- _Task requirements_: Look through the entries that follow and return each line that has the string "them".

BEGIN Data for analysis

(** * PedigreeMaker.js: a shallow embedding and its checked properties

    The development follows [src/PedigreeMaker.js] (version 2.0.0).

    Modelling conventions.
    - A JavaScript number is an exact rational ([Q]); the arithmetic of the
      source is written with [Qplus], [Qmult], [Qdiv].  Rounding error of
      IEEE doubles is outside the model, and every statement that divides
      by a spacing assumes that spacing to be non-zero.
    - Person ids are strings (sequences of code units); the working copy
      [this.data] is a list of records, mutated by index exactly where the
      source mutates the objects of the array.
    - [this.nodeCoords] and [childrenByParents] are insertion-ordered
      association lists, because the source enumerates them with [for..in].
      Ids are assumed not to be names of [Object.prototype] properties.
    - The 2D context is modelled by the list of calls made on it. *)

From Stdlib Require Import QArith Qround Qminmax Qabs ZArith NArith List String Ascii Bool Lia Sorted Permutation.
Import ListNotations.
Local Open Scope string_scope.
Local Open Scope list_scope.
Local Open Scope Q_scope.

Set Implicit Arguments.

(* ------------------------------------------------------------------ *)
(** ** The fragments of JavaScript the source relies on *)

Module Js.

(** [<] and [===] on numbers. *)
Definition ltb (a b : Q) : bool := negb (Qle_bool b a).
Definition eqb (a b : Q) : bool := Qeq_bool a b.

(** [Math.round]: the nearest integer, halves going up. *)
Definition Math_round (a : Q) : Q := inject_Z (Qfloor (a + (1 # 2))).

(** [Math.PI], the double 0x400921FB54442D18, as the rational it is. *)
Definition Math_PI : Q := 884279719003555 # 281474976710656.

(** [Math.min(...l)] and [Math.max(...l)] on a list whose first element
    is given apart. *)
Definition Math_min_list (a : Q) (l : list Q) : Q := fold_left Qmin l a.
Definition Math_max_list (a : Q) (l : list Q) : Q := fold_left Qmax l a.

(** Truthiness of a string: only the empty string is falsy. *)
Definition truthy (s : string) : bool := negb (String.eqb s "").

(** [Array.prototype.sort()] without comparator, on strings: ascending
    code-unit order.  Equal strings are indistinguishable, so the result
    does not depend on the engine's algorithm. *)
Fixpoint insert (s : string) (l : list string) : list string :=
  match l with
  | [] => [s]
  | h :: t => if String.leb s h then s :: l else h :: insert s t
  end.

Definition sort (l : list string) : list string := fold_right insert [] l.

(** [Array.prototype.join(sep)]. *)
Fixpoint join (sep : string) (l : list string) : string :=
  match l with
  | [] => ""
  | [a] => a
  | a :: t => (a ++ sep ++ join sep t)%string
  end.

(** [String.prototype.split(c)] for a one-character separator. *)
Fixpoint split (c : ascii) (s : string) : list string :=
  match s with
  | EmptyString => [""]
  | String a r =>
      if Ascii.eqb a c then "" :: split c r
      else match split c r with
           | h :: t => String a h :: t
           | [] => [String a ""]
           end
  end.

(** [a[i]] used as a property name: a hole reads [undefined], which as a
    key is the string "undefined". *)
Definition index_key (a : list string) (i : nat) : string :=
  nth i a "undefined".

(** Keys that are canonical array indices are enumerated first by
    [for..in], in ascending numeric order. *)
Definition digit_val (a : ascii) : option N :=
  let n := N_of_ascii a in
  if (48 <=? n)%N && (n <=? 57)%N then Some (n - 48)%N else None.

Fixpoint parse_digits (acc : N) (s : string) : option N :=
  match s with
  | EmptyString => Some acc
  | String a r =>
      match digit_val a with
      | Some d => parse_digits (acc * 10 + d)%N r
      | None => None
      end
  end.

Definition array_index (s : string) : option N :=
  match s with
  | EmptyString => None
  | String a r =>
      if Ascii.eqb a "0" && negb (String.eqb r "") then None
      else match parse_digits 0 s with
           | Some n => if (n <? 4294967295)%N then Some n else None
           | None => None
           end
  end.

Fixpoint insert_index (k : N * string) (l : list (N * string)) :=
  match l with
  | [] => [k]
  | h :: t => if (fst k <=? fst h)%N then k :: l else h :: insert_index k t
  end.

(** The enumeration order of the own keys of an ordinary object. *)
Definition forin_order (keys : list string) : list string :=
  let idx := flat_map (fun k => match array_index k with
                                | Some n => [(n, k)]
                                | None => []
                                end) keys in
  let rest := filter (fun k => match array_index k with
                               | Some _ => false
                               | None => true
                               end) keys in
  map snd (fold_right insert_index [] idx) ++ rest.

(** An object used as a dictionary, in insertion order. *)
Section Dict.
Variable V : Type.

Fixpoint get (k : string) (o : list (string * V)) : option V :=
  match o with
  | [] => None
  | (k', v) :: t => if String.eqb k k' then Some v else get k t
  end.

(** [o[k] = v]: an existing property keeps its place. *)
Fixpoint set (k : string) (v : V) (o : list (string * V)) : list (string * V) :=
  match o with
  | [] => [(k, v)]
  | (k', v') :: t =>
      if String.eqb k k' then (k, v) :: t else (k', v') :: set k v t
  end.
End Dict.

(** Replace the element at an index, as a mutation of the object stored
    there; nothing happens out of range (the source never does that). *)
Fixpoint update (A : Type) (i : nat) (f : A -> A) (l : list A) : list A :=
  match l, i with
  | [], _ => []
  | a :: t, O => f a :: t
  | a :: t, S i' => a :: update i' f t
  end.

(** [a.find(p)], as the index of the element found. *)
Fixpoint find_index (A : Type) (p : A -> bool) (l : list A) : option nat :=
  match l with
  | [] => None
  | a :: t => if p a then Some O else option_map S (find_index p t)
  end.

End Js.

(* ------------------------------------------------------------------ *)
(** ** Data model *)

Record Pos : Type := mkPos { x : Q; y : Q }.
(* ===== verification/CrushTypes.v ===== *)
(** * CRUSH's data (src/src/crush/crush.h, crush.c)

    Rules, buckets, the map, the per-bucket workspace and the [choose_args],
    as records with the fields of the C structures.  The five bucket layouts
    that share the header [struct crush_bucket] are the constructors of
    [bucket_body]: the C code selects the layout with the field [alg], which
    is here [alg_of] of the body. *)

From S2P Require Import Prelude CrushHash.

(** ** Constants *)

Definition CRUSH_MAX_RULESET : Z := Z.shiftl 1 8.
Definition CRUSH_MAX_RULES : Z := CRUSH_MAX_RULESET.
Definition CRUSH_MAX_DEVICE_WEIGHT : Z := 100 * 65536.
Definition CRUSH_MAX_BUCKET_WEIGHT : Z := 65535 * 65536.
Definition CRUSH_ITEM_UNDEF : Z := 0x7ffffffe.
Definition CRUSH_ITEM_NONE : Z := 0x7fffffff.

(** ** Rules *)

Record crush_rule_step := CrushStep {
  op : Z;
  arg1 : Z;
  arg2 : Z;
}.

Definition CRUSH_RULE_NOOP : Z := 0.
Definition CRUSH_RULE_TAKE : Z := 1.
Definition CRUSH_RULE_CHOOSE_FIRSTN : Z := 2.
Definition CRUSH_RULE_CHOOSE_INDEP : Z := 3.
Definition CRUSH_RULE_EMIT : Z := 4.
Definition CRUSH_RULE_CHOOSELEAF_FIRSTN : Z := 6.
Definition CRUSH_RULE_CHOOSELEAF_INDEP : Z := 7.
Definition CRUSH_RULE_SET_CHOOSE_TRIES : Z := 8.
Definition CRUSH_RULE_SET_CHOOSELEAF_TRIES : Z := 9.
Definition CRUSH_RULE_SET_CHOOSE_LOCAL_TRIES : Z := 10.
Definition CRUSH_RULE_SET_CHOOSE_LOCAL_FALLBACK_TRIES : Z := 11.
Definition CRUSH_RULE_SET_CHOOSELEAF_VARY_R : Z := 12.
Definition CRUSH_RULE_SET_CHOOSELEAF_STABLE : Z := 13.

(** The opcodes as the [switch] of [crush_do_rule] tells them apart. *)
Inductive crush_opcode : Type :=
  | OpTake
  | OpSetChooseTries
  | OpSetChooseleafTries
  | OpSetChooseLocalTries
  | OpSetChooseLocalFallbackTries
  | OpSetChooseleafVaryR
  | OpSetChooseleafStable
  | OpChoose (firstn leaf : bool)
  | OpEmit
  | OpUnknown.

Definition decode_op (z : Z) : crush_opcode :=
  if z =? CRUSH_RULE_TAKE then OpTake
  else if z =? CRUSH_RULE_SET_CHOOSE_TRIES then OpSetChooseTries
  else if z =? CRUSH_RULE_SET_CHOOSELEAF_TRIES then OpSetChooseleafTries
  else if z =? CRUSH_RULE_SET_CHOOSE_LOCAL_TRIES then OpSetChooseLocalTries
  else if z =? CRUSH_RULE_SET_CHOOSE_LOCAL_FALLBACK_TRIES then OpSetChooseLocalFallbackTries
  else if z =? CRUSH_RULE_SET_CHOOSELEAF_VARY_R then OpSetChooseleafVaryR
  else if z =? CRUSH_RULE_SET_CHOOSELEAF_STABLE then OpSetChooseleafStable
  else if z =? CRUSH_RULE_CHOOSELEAF_FIRSTN then OpChoose true true
  else if z =? CRUSH_RULE_CHOOSE_FIRSTN then OpChoose true false
  else if z =? CRUSH_RULE_CHOOSELEAF_INDEP then OpChoose false true
  else if z =? CRUSH_RULE_CHOOSE_INDEP then OpChoose false false
  else if z =? CRUSH_RULE_EMIT then OpEmit
  else OpUnknown.

Record crush_rule_mask := CrushMask {
  ruleset : Z;
  mtype : Z;
  min_size : Z;
  max_size : Z;
}.

Record crush_rule := CrushRule {
  len : Z;
  mask : crush_rule_mask;
  steps : list crush_rule_step;
}.

(** ** Buckets *)

Inductive bucket_body : Type :=
  | BUniform (item_weight : Z)
  | BList (item_weights sum_weights : list Z)
  | BTree (num_nodes : Z) (node_weights : list Z)
  | BStraw (item_weights straws : list Z)
  | BStraw2 (item_weights : list Z)
  | BUnknown (alg : Z).

Definition CRUSH_BUCKET_UNIFORM : Z := 1.
Definition CRUSH_BUCKET_LIST : Z := 2.
Definition CRUSH_BUCKET_TREE : Z := 3.
Definition CRUSH_BUCKET_STRAW : Z := 4.
Definition CRUSH_BUCKET_STRAW2 : Z := 5.

Definition alg_of (b : bucket_body) : Z :=
  match b with
  | BUniform _ => CRUSH_BUCKET_UNIFORM
  | BList _ _ => CRUSH_BUCKET_LIST
  | BTree _ _ => CRUSH_BUCKET_TREE
  | BStraw _ _ => CRUSH_BUCKET_STRAW
  | BStraw2 _ => CRUSH_BUCKET_STRAW2
  | BUnknown a => a
  end.

Record crush_bucket := CrushBucket {
  id : Z;
  type : Z;
  hash : Z;
  weight : Z;
  size : Z;
  items : list Z;
  body : bucket_body;
}.

(** ** Alternative weights and ids *)

Record crush_weight_set := CrushWeightSet {
  weights : list Z;
  wsize : Z;
}.

Record crush_choose_arg := CrushChooseArg {
  ids : option (list Z);
  ids_size : Z;
  weight_set : option (list crush_weight_set);
  weight_set_positions : Z;
}.

(** ** The map *)

Record crush_map := CrushMap {
  buckets : list (option crush_bucket);
  rules : list (option crush_rule);
  max_buckets : Z;
  max_rules : Z;
  max_devices : Z;
  choose_local_tries : Z;
  choose_local_fallback_tries : Z;
  choose_total_tries : Z;
  chooseleaf_descend_once : Z;
  chooseleaf_vary_r : Z;
  chooseleaf_stable : Z;
  working_size : Z;
  straw_calc_version : Z;
  allowed_bucket_algs : Z;
}.

(** The counters [map->choose_tries] are the only part of the map the mapper
    writes; they are part of its state. *)

Record crush_work_bucket := CrushWorkBucket {
  perm_x : Z;
  perm_n : Z;
  perm : list Z;
}.

Notation crush_work := (list (option crush_work_bucket)).

(** [crush_calc_tree_node] *)
Definition crush_calc_tree_node (i : Z) : Z := s32 (Z.shiftl (i + 1) 1 - 1).

(** [crush_get_bucket_item_weight]: the weight of the item at position [p]. *)
Definition crush_get_bucket_item_weight (b : crush_bucket) (p : Z) : res Z :=
  if size b <=? u32 p then Ret 0 else
  match body b with
  | BUniform item_weight => Ret (s32 item_weight)
  | BList item_weights _ => w <~ aget item_weights p;; Ret (s32 w)
  | BTree _ node_weights => w <~ aget node_weights (crush_calc_tree_node p);; Ret (s32 w)
  | BStraw item_weights _ => w <~ aget item_weights p;; Ret (s32 w)
  | BStraw2 item_weights => w <~ aget item_weights p;; Ret (s32 w)
  | BUnknown _ => Ret 0
  end.

(** [crush_find_rule] of mapper.c: the first rule with the wanted mask. *)
Definition rule_matches (ruleset' type' size' : Z) (r : option crush_rule) : bool :=
  match r with
  | None => false
  | Some r =>
      (ruleset (mask r) =? ruleset') && (mtype (mask r) =? type')
      && (min_size (mask r) <=? size') && (size' <=? max_size (mask r))
  end.

Fixpoint crush_find_rule_from (rs : list (option crush_rule)) (i : Z)
    (ruleset' type' size' : Z) : Z :=
  match rs with
  | [] => -1
  | r :: rs =>
      if rule_matches ruleset' type' size' r then i
      else crush_find_rule_from rs (i + 1) ruleset' type' size'
  end.

Definition crush_find_rule (m : crush_map) (ruleset' type' size' : Z) : Z :=
  crush_find_rule_from (take (Z.to_nat (max_rules m)) (rules m)) 0 ruleset' type' size'.
(** A tree bucket of depth [d]: inner nodes hold the sum of their two
    subtrees, the leaves past the items weigh nothing, and the tree is not
    weightless. *)
Record tree_ok (sz nn : Z) (nw : list Z) (d : Z) : Prop := TreeOk {
  tree_depth : 1 <= d <= 31;
  tree_nodes : nn = 2 ^ d;
  tree_len : zlen nw = nn;
  tree_u32 : Forall (is_u 32) nw;
  tree_sum : forall h j, 0 < h -> 0 <= j -> (2 * j + 1) * 2 ^ h < nn ->
    nodew nw ((2 * j + 1) * 2 ^ h) =
      nodew nw ((2 * j + 1) * 2 ^ h - 2 ^ (h - 1)) + nodew nw ((2 * j + 1) * 2 ^ h + 2 ^ (h - 1));
  tree_pad : forall i, sz <= i -> 2 * i + 1 < nn -> nodew nw (2 * i + 1) = 0;
  tree_root : 0 < nodew nw (2 ^ (d - 1));
}.

Definition wf_body (b : crush_bucket) : Prop :=
  match body b with
  | BUniform _ => True
  | BList iw sws => zlen iw = size b /\ zlen sws = size b
  | BTree nn nw => exists d, tree_ok (size b) nn nw d
  | BStraw _ straws => zlen straws = size b
  | BStraw2 iw => zlen iw = size b /\ Forall (is_u 32) iw
  | BUnknown _ => True
  end.

Record wf_bucket (b : crush_bucket) : Prop := WfBucket {
  wf_size : 0 <= size b < 0xffff;
  wf_items : zlen (items b) = size b;
  wf_data : 0 < size b -> wf_body b;
}.

(** The replacement weights and ids fit the bucket. *)
Definition wf_arg (b : crush_bucket) (arg : crush_choose_arg) : Prop :=
  (forall l, ids arg = Some l -> size b <= zlen l) /\
  (forall ws, weight_set arg = Some ws ->
     0 < weight_set_positions arg < 2 ^ 31 /\ zlen ws = weight_set_positions arg /\
     Forall (fun s => size b <= zlen (weights s) /\ Forall (is_u 32) (weights s)) ws).

(** ** Lists *)

Lemma list_loop_spec n b iw sws x r :
  0 < size b -> zlen (items b) = size b -> zlen iw = size b -> zlen sws = size b ->
  Z.of_nat n <= size b ->
  exists it, list_loop n b iw sws x r = Ret it /\ it ∈ items b.
Proof.
  intros Hs Hi Hw Hsw. induction n as [|n IH]; intros Hn; cbn [list_loop].
  - destruct (aget_in (items b) 0) as (it & -> & E); [lia|].
    exists it. split; [done|]. by eapply list_elem_of_lookup_2.
  - destruct (aget_in (items b) (Z.of_nat n)) as (it & -> & E); [lia|]. cbn [rbind].
    destruct (aget_in sws (Z.of_nat n)) as (s & -> & _); [lia|]. cbn [rbind].
    destruct (aget_in iw (Z.of_nat n)) as (w & -> & _); [lia|]. cbn [rbind].
    case_bool; [|apply IH; lia].
    exists it. split; [done|]. by eapply list_elem_of_lookup_2.
Qed.

(** ** Trees *)

Lemma land_1_odd j h : 0 <= h -> Z.land ((2 * j + 1) * 2 ^ h) 1 = if h =? 0 then 1 else 0.
Proof.
  intros Hh. change 1 with (Z.ones 1) at 2. rewrite Z.land_ones by lia. change (2 ^ 1) with 2.
  destruct (Z.eqb_spec h 0) as [->|].
  - rewrite Z.pow_0_r, Z.mul_1_r, Z.add_comm, Z.mul_comm, Z.mod_add by lia. done.
  - replace h with (Z.succ (h - 1)) by lia. rewrite Z.pow_succ_r by lia.
    replace ((2 * j + 1) * (2 * 2 ^ (h - 1))) with ((2 * j + 1) * 2 ^ (h - 1) * 2) by ring.
    apply Z.mod_mul. lia.
Qed.

Lemma height_loop_spec fuel j h acc :
  0 <= h <= Z.of_nat fuel -> height_loop fuel ((2 * j + 1) * 2 ^ h) acc = Ret (acc + h).
Proof.
  revert h acc. induction fuel as [|fuel IH]; intros h acc Hh; cbn [height_loop];
    rewrite land_1_odd by lia; destruct (Z.eqb_spec h 0) as [->|]; cbn.
  1, 3: f_equal; lia.
  - lia.
  - assert (Z.shiftr ((2 * j + 1) * 2 ^ h) 1 = (2 * j + 1) * 2 ^ (h - 1)) as ->.
    { rewrite Z.shiftr_div_pow2 by lia. change (2 ^ 1) with 2.
      replace h with (Z.succ (h - 1)) at 1 by lia. rewrite Z.pow_succ_r by lia.
      replace ((2 * j + 1) * (2 * 2 ^ (h - 1))) with ((2 * j + 1) * 2 ^ (h - 1) * 2) by ring.
      apply Z.div_mul. lia. }
    rewrite IH by lia. f_equal. lia.
Qed.

Lemma height_spec j h : 0 <= h <= 32 -> height ((2 * j + 1) * 2 ^ h) = Ret h.
Proof. intros. unfold height. by rewrite height_loop_spec by lia. Qed.

Lemma left_spec j h :
  0 < h <= 32 -> left ((2 * j + 1) * 2 ^ h) = Ret ((2 * (2 * j) + 1) * 2 ^ (h - 1)).
Proof.
  intros. unfold left. rewrite height_spec by lia. cbn [rbind].
  rewrite Z.shiftl_mul_pow2, Z.mul_1_l by lia. f_equal.
  replace h with (Z.succ (h - 1)) at 1 by lia. rewrite Z.pow_succ_r by lia. ring.
Qed.

Lemma right_spec j h :
  0 < h <= 32 -> right ((2 * j + 1) * 2 ^ h) = Ret ((2 * (2 * j + 1) + 1) * 2 ^ (h - 1)).
Proof.
  intros. unfold right. rewrite height_spec by lia. cbn [rbind].
  rewrite Z.shiftl_mul_pow2, Z.mul_1_l by lia. f_equal.
  replace h with (Z.succ (h - 1)) at 1 by lia. rewrite Z.pow_succ_r by lia. ring.
Qed.

(** The point drawn in [0, w) lies below [w]. *)
Lemma tree_draw_lt hv w :
  is_u 32 hv -> is_u 32 w -> 0 < w -> Z.shiftr (u64 (hv * w)) 32 < w.
Proof.
  unfold is_u. intros Hh Hw Hp. rewrite uw_small by (unfold is_u; nia).
  rewrite Z.shiftr_div_pow2 by lia. apply Z.div_lt_upper_bound; nia.
Qed.

Lemma aget_nodew nw n : 0 <= n < zlen nw -> aget nw n = Ret (nodew nw n).
Proof. apply aget_tbl. Qed.

Lemma nodew_u32 nw n : Forall (is_u 32) nw -> 0 <= n < zlen nw -> is_u 32 (nodew nw n).
Proof.
  intros HF Hn. destruct (aget_in nw n Hn) as (a & E & Ea).
  rewrite aget_nodew in E by done. injection E as <-.
  rewrite Forall_lookup in HF. by eapply HF.
Qed.

Lemma pow2_pos h : 0 <= h -> 0 < 2 ^ h.
Proof. intros. apply Z.pow_pos_nonneg; lia. Qed.

Lemma shiftr_odd j : Z.shiftr (2 * j + 1) 1 = j.
Proof.
  rewrite Z.shiftr_div_pow2 by lia. change (2 ^ 1) with 2.
  pose proof (Z.div_mod (2 * j + 1) 2). pose proof (Z.mod_pos_bound (2 * j + 1) 2). lia.
Qed.

(** The two children of an inner node, and their ranges. *)
Lemma tree_inner sz nn nw d j h (n := (2 * j + 1) * 2 ^ h) :
  tree_ok sz nn nw d -> 0 < h <= 31 -> 0 <= j -> n < nn ->
  let l := (2 * (2 * j) + 1) * 2 ^ (h - 1) in
  let r := (2 * (2 * j + 1) + 1) * 2 ^ (h - 1) in
  left n = Ret l /\ right n = Ret r /\ 0 < l < n /\ n < r < nn /\
  nodew nw n = nodew nw l + nodew nw r.
Proof.
  intros T Hh Hj Hn l r. pose proof (pow2_pos (h - 1) ltac:(lia)).
  assert (2 ^ h = 2 * 2 ^ (h - 1)) as E2 by (rewrite <- Z.pow_succ_r by lia; f_equal; lia).
  assert (n - 2 ^ (h - 1) = l) as El by (subst n l; rewrite E2; ring).
  assert (n + 2 ^ (h - 1) = r) as Er by (subst n r; rewrite E2; ring).
  split; [apply left_spec; lia|]. split; [apply right_spec; lia|].
  split; [nia|]. split; [|rewrite <- El, <- Er; apply (tree_sum _ _ _ _ T); lia].
  split; [lia|]. subst n. rewrite (tree_nodes _ _ _ _ T) in *.
  pose proof (tree_depth _ _ _ _ T). destruct (Z.le_gt_cases d h) as [Hdh|Hdh].
  { pose proof (Z.pow_le_mono_r 2 d h ltac:(lia) Hdh). nia. }
  assert (2 ^ d = 2 ^ h * 2 ^ (d - h)) as E3 by (rewrite <- Z.pow_add_r by lia; f_equal; lia).
  assert (2 * j + 2 <= 2 ^ (d - h)) as E4 by nia.
  assert (r < (2 * j + 2) * 2 ^ h) by (subst r; rewrite E2; lia). nia.
Qed.

Lemma tree_loop_spec fuel b nn nw d x r j h :
  tree_ok (size b) nn nw d -> zlen (items b) = size b ->
  0 <= h <= Z.of_nat fuel -> h <= 31 -> 0 <= j -> (2 * j + 1) * 2 ^ h < nn ->
  0 < nodew nw ((2 * j + 1) * 2 ^ h) ->
  exists it, tree_loop fuel b nw x r ((2 * j + 1) * 2 ^ h) = Ret it /\ it ∈ items b.
Proof.
  intros T Hi. pose proof (tree_len _ _ _ _ T) as Hl. pose proof (tree_u32 _ _ _ _ T) as Hu.
  revert j h. induction fuel as [|fuel IH]; intros j h Hh H31 Hj Hn Hw;
    cbn [tree_loop]; unfold terminal; rewrite land_1_odd by lia;
    destruct (Z.eqb_spec h 0) as [->|Hh0]; cbn [negb Z.eqb]; try lia.
  1, 2: rewrite Z.pow_0_r, Z.mul_1_r in *; rewrite shiftr_odd;
    (destruct (Z.lt_ge_cases j (size b)) as [Hjs|Hjs];
      [destruct (aget_in (items b) j) as (it & -> & E); [lia|];
       exists it; split; [done|by eapply list_elem_of_lookup_2]
      |rewrite (tree_pad _ _ _ _ T) in Hw by lia; lia]).
  destruct (tree_inner _ _ _ _ j h T) as (El & Er & Rl & Rr & Sum); [lia..|].
  rewrite aget_nodew by lia. cbn [rbind]. rewrite El. cbn [rbind].
  rewrite aget_nodew by lia. cbn [rbind]. rewrite Er. cbn [rbind].
  set (n := (2 * j + 1) * 2 ^ h) in *.
  set (hv := crush_hash32_4 (hash b) x n r (id b)).
  pose proof (tree_draw_lt hv _ (crush_hash32_4_range _ _ _ _ _)
                (nodew_u32 nw n Hu ltac:(lia)) Hw) as Dlt.
  assert (0 <= Z.shiftr (u64 (hv * nodew nw n)) 32) as Dpos.
  { apply Z.shiftr_nonneg. apply uw_range. lia. }
  destruct (Z.ltb_spec (Z.shiftr (u64 (hv * nodew nw n)) 32)
              (nodew nw ((2 * (2 * j) + 1) * 2 ^ (h - 1)))) as [Ht|Ht]; apply IH; lia.
Qed.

END Data for analysis

- _Response to this task_:
      association lists, because the source enumerates them with [for..in].
(** The opcodes as the [switch] of [crush_do_rule] tells them apart. *)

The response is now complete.